## Brief
Needed from the data below: every line from the one with "PInf => NaN" up to and including the one with "NInf) => NaN", repeated exactly and with nothing else.

## Records for the exercise
(** * Image optimizer: a shallow embedding of [src/optimizer.ts], of the
    serverless handler [api/optimize.ts] and of the Express route of
    [src/index.ts], with the properties of the specification checked
    against them.

    Conventions of the embedding.

    - An [async] function is a computation in the monad [M]: it threads the
      state of the outside world and the list of calls made so far, and ends
      either with a value ([Ok]) or with a thrown value / rejected promise
      ([Thrown]).  [try { } catch { }] is [try_catch].
    - The collaborators the code only calls ([fs], [sharp], [archiver]) are
      the fields of a record [Sys]; every theorem holds whatever they do.
      [Sim] gives one concrete instance, used for the examples.
    - Node's [path] module (POSIX flavour) is written out in [NodePath].
    - A JavaScript [number] is a value of [num]: an exact rational or one of
      [NaN], [+Infinity], [-Infinity].  Rounding error of IEEE doubles is not
      modelled; division by zero and [NaN] propagation are. *)

From Stdlib Require Import ZArith QArith Qround Lia List Ascii String Bool.
From Stdlib Require Import DecimalString Lqa.
From Stdlib Require Reals Lra.
From stdpp Require Import base option list strings gmap.

Set Warnings "-register-all".

Local Open Scope string_scope.
Local Open Scope Z_scope.

(* ===================================================================== *)
(** ** JavaScript numbers *)
(* ===================================================================== *)

Module JsNum.

Inductive num : Type :=
| Fin (q : Q)
| PInf
| NInf
| NaN.

Definition of_Z (z : Z) : num := Fin (inject_Z z).
Definition of_N (n : N) : num := of_Z (Z.of_N n).

(** [a - b] *)
Definition sub (a b : num) : num :=
  match a, b with
  | NaN, _ | _, NaN => NaN
  | Fin x, Fin y => Fin (x - y)
  | PInf, PInf | NInf, NInf => NaN
  | PInf, _ | _, NInf => PInf
  | NInf, _ | _, PInf => NInf
  end.

(** Sign of a rational: [Lt], [Eq] or [Gt] as it compares with 0. *)
Definition sgn (x : Q) : comparison := (Qnum x ?= 0)%Z.

(** [a * b] *)
Definition mul (a b : num) : num :=
  match a, b with
  | NaN, _ | _, NaN => NaN
  | Fin x, Fin y => Fin (x * y)
  | Fin x, PInf | PInf, Fin x =>
      match sgn x with Gt => PInf | Lt => NInf | Eq => NaN end
  | Fin x, NInf | NInf, Fin x =>
      match sgn x with Gt => NInf | Lt => PInf | Eq => NaN end
  | PInf, PInf | NInf, NInf => PInf
  | PInf, NInf | NInf, PInf => NaN
  end.

(** [a / b]; the zero divisor met in this program is always [+0]. *)
Definition div (a b : num) : num :=
  match a, b with
  | NaN, _ | _, NaN => NaN
  | Fin x, Fin y =>
      match sgn y with
      | Eq => match sgn x with Gt => PInf | Lt => NInf | Eq => NaN end
      | _ => Fin (x / y)
      end
  | Fin _, (PInf | NInf) => Fin 0
  | (PInf | NInf), (PInf | NInf) => NaN
  | PInf, Fin y => match sgn y with Lt => NInf | _ => PInf end
  | NInf, Fin y => match sgn y with Lt => PInf | _ => NInf end
  end.

(** [Math.round]: the nearest integer, ties towards [+Infinity]. *)
Definition round_Q (x : Q) : Z := Qfloor (x + (1 # 2)).

Definition round (a : num) : num :=
  match a with
  | Fin x => of_Z (round_Q x)
  | other => other
  end.

(** [Math.max(a, b)] and [Math.min(a, b)]: [NaN] if either one is. *)
Definition max (a b : num) : num :=
  match a, b with
  | NaN, _ | _, NaN => NaN
  | PInf, _ | _, PInf => PInf
  | NInf, c | c, NInf => c
  | Fin x, Fin y => if Qle_bool x y then Fin y else Fin x
  end.

Definition min (a b : num) : num :=
  match a, b with
  | NaN, _ | _, NaN => NaN
  | NInf, _ | _, NInf => NInf
  | PInf, c | c, PInf => c
  | Fin x, Fin y => if Qle_bool x y then Fin x else Fin y
  end.

End JsNum.

Import JsNum.

(* ===================================================================== *)
(** ** Node's [path] module, POSIX flavour *)
(* ===================================================================== *)

(** [path] is a collaborator of the program, not part of it.  The functions
    below give the results of [path.posix] on strings of one-byte
    characters, component by component. *)

Module NodePath.

Local Open Scope list_scope.
Local Open Scope nat_scope.

Abbreviation chars := (list ascii).

Definition is_slash (c : ascii) : bool := Ascii.eqb c "/".
Definition not_slash (c : ascii) : bool := negb (is_slash c).
Definition is_dot (c : ascii) : bool := Ascii.eqb c ".".

Fixpoint take_while (f : ascii -> bool) (l : chars) : chars :=
  match l with
  | c :: r => if f c then c :: take_while f r else []
  | [] => []
  end.

Fixpoint drop_while (f : ascii -> bool) (l : chars) : chars :=
  match l with
  | c :: r => if f c then drop_while f r else l
  | [] => []
  end.

Fixpoint chars_eqb (a b : chars) : bool :=
  match a, b with
  | [], [] => true
  | x :: a', y :: b' => Ascii.eqb x y && chars_eqb a' b'
  | _, _ => false
  end.

Fixpoint starts_with (pre l : chars) : bool :=
  match pre, l with
  | [], _ => true
  | x :: pre', y :: l' => Ascii.eqb x y && starts_with pre' l'
  | _ :: _, [] => false
  end.

Definition ends_with (suf l : chars) : bool := starts_with (rev suf) (rev l).

(** The slashes that end a path, and the component before them: the
    characters after the last slash that is not a trailing one. *)
Definition trailing_slashes (p : chars) : chars := take_while is_slash (rev p).

Definition last_component (p : chars) : chars :=
  rev (take_while not_slash (drop_while is_slash (rev p))).

Definition dotdot : chars := ["."; "."]%char.

(** [path.extname(p)]: from the last dot of the last component to its end;
    empty when there is no dot, when the only dot is the first character
    of the component, or when the component is [..]. *)
Definition extname_chars (p : chars) : chars :=
  let c := last_component p in
  let after := take_while (fun x => negb (is_dot x)) (rev c) in
  match drop_while (fun x => negb (is_dot x)) (rev c) with
  | [] => []
  | dot :: before =>
      match before with
      | [] => []
      | _ :: _ => if chars_eqb c dotdot then [] else dot :: rev after
      end
  end.

(** [path.basename(p, suffix)].  With a non-empty [suffix] no longer than
    [p]: the empty string if [suffix] is all of [p]; the last component
    without [suffix] if it ends with it and is not equal to it; and when
    the component runs out while it still matches the end of [suffix], the
    slice Node returns reaches the end of [p], trailing slashes
    included. *)
Definition basename_chars (p suffix : chars) : chars :=
  let c := last_component p in
  match suffix with
  | [] => c
  | _ :: _ =>
      if (length p <? length suffix)%nat then c
      else if chars_eqb suffix p then []
      else if ends_with suffix c then
        (if chars_eqb suffix c then c
         else firstn (length c - length suffix) c)
      else if ends_with c suffix then c ++ trailing_slashes p
      else c
  end.

(** [path.dirname(p)]: the first character is never inspected as a
    separator; what precedes the slash in front of the last component is
    returned as it is. *)
Definition dirname_chars (p : chars) : chars :=
  match p with
  | [] => ["."]%char
  | c0 :: rest =>
      let root := if is_slash c0 then ["/"]%char else ["."]%char in
      match drop_while not_slash (drop_while is_slash (rev rest)) with
      | [] => root
      | _slash :: before =>
          match before with
          | [] => if is_slash c0 then ["/"; "/"]%char else [c0]
          | _ :: _ => c0 :: rev before
          end
      end
  end.

(** Splitting at every slash: ["a//b"] gives ["a"; ""; "b"]. *)
Fixpoint split_slash (p : chars) : list chars :=
  match p with
  | [] => [[]]
  | c :: r =>
      if is_slash c then [] :: split_slash r
      else match split_slash r with
           | seg :: segs => (c :: seg) :: segs
           | [] => [[c]]
           end
  end.

(** One step of [normalizeString]: [stack] holds the segments kept so far,
    the most recent first. *)
Definition normalize_step (allowAboveRoot : bool)
    (stack : list chars) (seg : chars) : list chars :=
  if chars_eqb seg [] || chars_eqb seg ["."]%char then stack
  else if chars_eqb seg dotdot then
    match stack with
    | top :: below =>
        if chars_eqb top dotdot
        then (if allowAboveRoot then seg :: stack else stack)
        else below
    | [] => if allowAboveRoot then [seg] else []
    end
  else seg :: stack.

Fixpoint join_segments (segs : list chars) : chars :=
  match segs with
  | [] => []
  | [s] => s
  | s :: rest => s ++ "/"%char :: join_segments rest
  end.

## Result below
  | PInf, NInf | NInf, PInf => NaN
  end.

(** [a / b]; the zero divisor met in this program is always [+0]. *)
Definition div (a b : num) : num :=
  match a, b with
  | NaN, _ | _, NaN => NaN
  | Fin x, Fin y =>
      match sgn y with
      | Eq => match sgn x with Gt => PInf | Lt => NInf | Eq => NaN end
      | _ => Fin (x / y)
      end
  | Fin _, (PInf | NInf) => Fin 0
  | (PInf | NInf), (PInf | NInf) => NaN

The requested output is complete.